The main limitation of copyrights, when used with the objective of trying to protect traditional medicine, is the fact that copyrights only protect the expression of an idea, but not the idea itself. In other words, copyrights can prevent unauthorized copying of a text containing information about traditional medicine, but it cannot prevent the use of the knowledge disclosed in that text.
In addition, copyrights, like patents, are normally assigned to (named) individuals, which may render them inappropriate for use in the context of traditional knowledge, where it is often not possible to identify the original author; moreover, indigenous people and local communities may perceive their knowledge, and the texts in which it is contained, as their collective heritage; therefore they may desire protection of their collective rights, as opposed to assigning those rights to an individual.
Trademarks can be used to prevent misleading customers with regard to the origin of a product. At the same time, a trademark protects companies or entrepreneurs which invest in quality, since they cannot easily have their products confused with similar products from other companies. Thus, trademarks protect suppliers' reputation or goodwill. Trademarks could probably be used by communities to distinguish their products as authentic, as really made in or by that community.
But communities may lack the resources to promote their trademark in order to make it widely known, and, more importantly, trademarks cannot be used to prevent copying of the product itself by third parties, nor can they be used to prevent using a product as a basis for further inventions.
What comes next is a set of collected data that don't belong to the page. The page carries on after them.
(** * Lexmancer training-data tools: extraction, validation, diversity analysis

    A shallow embedding of [Tools/fix_training_data.py] and
    [Tools/analyze_training_diversity.py], and the properties their
    specification states about them.

    Conventions of the embedding:
    - a text is the sequence of its characters, [list ascii]; the scanners
      inspect the two brace characters only;
    - a Python exception is a constructor of [Py.exn], and code that can raise
      returns a [Py.result];
    - [json.loads] is library code.  It is a parameter of the extractors: a
      function from a text to the parsed object, to [json.JSONDecodeError], or
      to another exception it raises.  Every text handed to it opens with a
      brace, so what it parses is a dict;
    - the validator reads parsed JSON as Python does ([in], subscripts, [len],
      truth values, with their [TypeError]s); the analyzer reads records that
      have the fields it subscripts;
    - a [Counter] or dict is the list of its items in insertion order, counts
      are natural numbers;
    - Python's floats are read as real numbers, [math.log2 x] as
      [ln x / ln 2]; every [/] goes through [true_div], which raises
      [ZeroDivisionError] on a zero divisor.  What is stated of float results
      is what rounding keeps: the formula computed, signs, values that are
      exact (0, a quotient of equal numbers), and comparisons that follow by
      monotonicity; bounds and identities of exact arithmetic only are not
      stated. *)

From Stdlib Require Import List String Ascii ZArith Bool Arith Lia Floats.
From Stdlib Require Import Reals Lra Sorting.Sorted Sorting.Permutation.
Import ListNotations.

Set Warnings "-register-all".

Local Open Scope Z_scope.

(** ** Python exceptions and results *)

Module Py.

Inductive exn : Set :=
| TypeError
| KeyError
| ValueError
| ZeroDivisionError
| RecursionError.

Inductive result (A : Type) : Type :=
| Ok (a : A)
| Raise (e : exn).

Arguments Ok {A} a.
Arguments Raise {A} e.

Definition bind {A B : Type} (m : result A) (k : A -> result B) : result B :=
  match m with
  | Ok a => k a
  | Raise e => Raise e
  end.

End Py.

Import Py.

Notation "x <- m ;; k" := (Py.bind m (fun x => k))
  (at level 61, m at next level, right associativity).

(** ** JSON values, with the Python operations the tools apply to them *)

Module Json.

(** What [json.loads] builds: [None], [bool], [int], [float], [str], [list]
    and [dict].  A dict is kept as its items, in insertion order. *)
Inductive json : Type :=
| JNull
| JBool (b : bool)
| JInt (n : Z)
| JFloat (f : float)
| JStr (s : string)
| JArr (items : list json)
| JObj (items : list (string * json)).

Definition dict : Type := list (string * json).

(** What a call of [json.loads] comes to: the parsed object, a
    [json.JSONDecodeError], or another exception.  The decoder has two of
    those: [ValueError] for an integer literal longer than the digit limit of
    [int] (4300 digits), and [RecursionError] for nesting beyond the recursion
    limit. *)
Inductive loaded : Type :=
| Parsed (obj : dict)
| JSONDecodeError
| OtherError (e : exn).

(** [key in d] for a dict [d]. *)
Definition dict_contains (key : string) (d : dict) : bool :=
  existsb (fun kv => String.eqb key (fst kv)) d.

(** [d.get(key)] for a dict [d]. *)
Definition dict_get (key : string) (d : dict) : option json :=
  match find (fun kv => String.eqb key (fst kv)) d with
  | Some kv => Some (snd kv)
  | None => None
  end.

(** [sub in s] for two strings. *)
Fixpoint str_contains (sub s : string) : bool :=
  if String.prefix sub s then true
  else match s with
       | EmptyString => false
       | String _ s' => str_contains sub s'
       end.

Definition is_str (key : string) (v : json) : bool :=
  match v with
  | JStr s => String.eqb key s
  | _ => false
  end.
A 'geographical indication' refers to the use of the name of a place or region to describe a product; usually such a name identifies both the product's origin and its characteristics. Examples are Scotch Whisky and Bordeaux Wines. Using a geographical indication for a product made elsewhere and/or not having those characteristics, is therefore misleading, and the TRIPS Agreement states that countries have to prevent misuse of geographical indications. Furthermore, TRIPS provides for additional protection for geographical indications for wines and spirits.
Geographical indications could offer some protection to certain biological assets and to products based on traditional knowledge -including traditional medicinal knowledge- if they are known as originating from a specific geographical region. This would however require appropriate national legislation to be enacted. Nevertheless, like trademarks and copyrights, geographical indications do not protect the knowledge or know-how per se, nor can they prevent others from imitating the product - they can only protect against unjustified claims that the product originates from a certain (geographical) area.
Plant variety protection:
While TRIPS makes it obligatory to provide protection for plant varieties (e.g. by means of plant breeders' rights protection), it allows considerable flexibility with regard to the mechanism for such protection: countries may opt for patent protection or for another type of protection (i.e. sui generis protection14). The UPOV Convention, an international treaty on plant varieties, requires that new plant varieties meet three criteria: distinctness, uniformity (or homogeneity) and stability. Plant varieties cultivated by local communities usually are genetically diversified; therefore they normally do not qualify for such protection.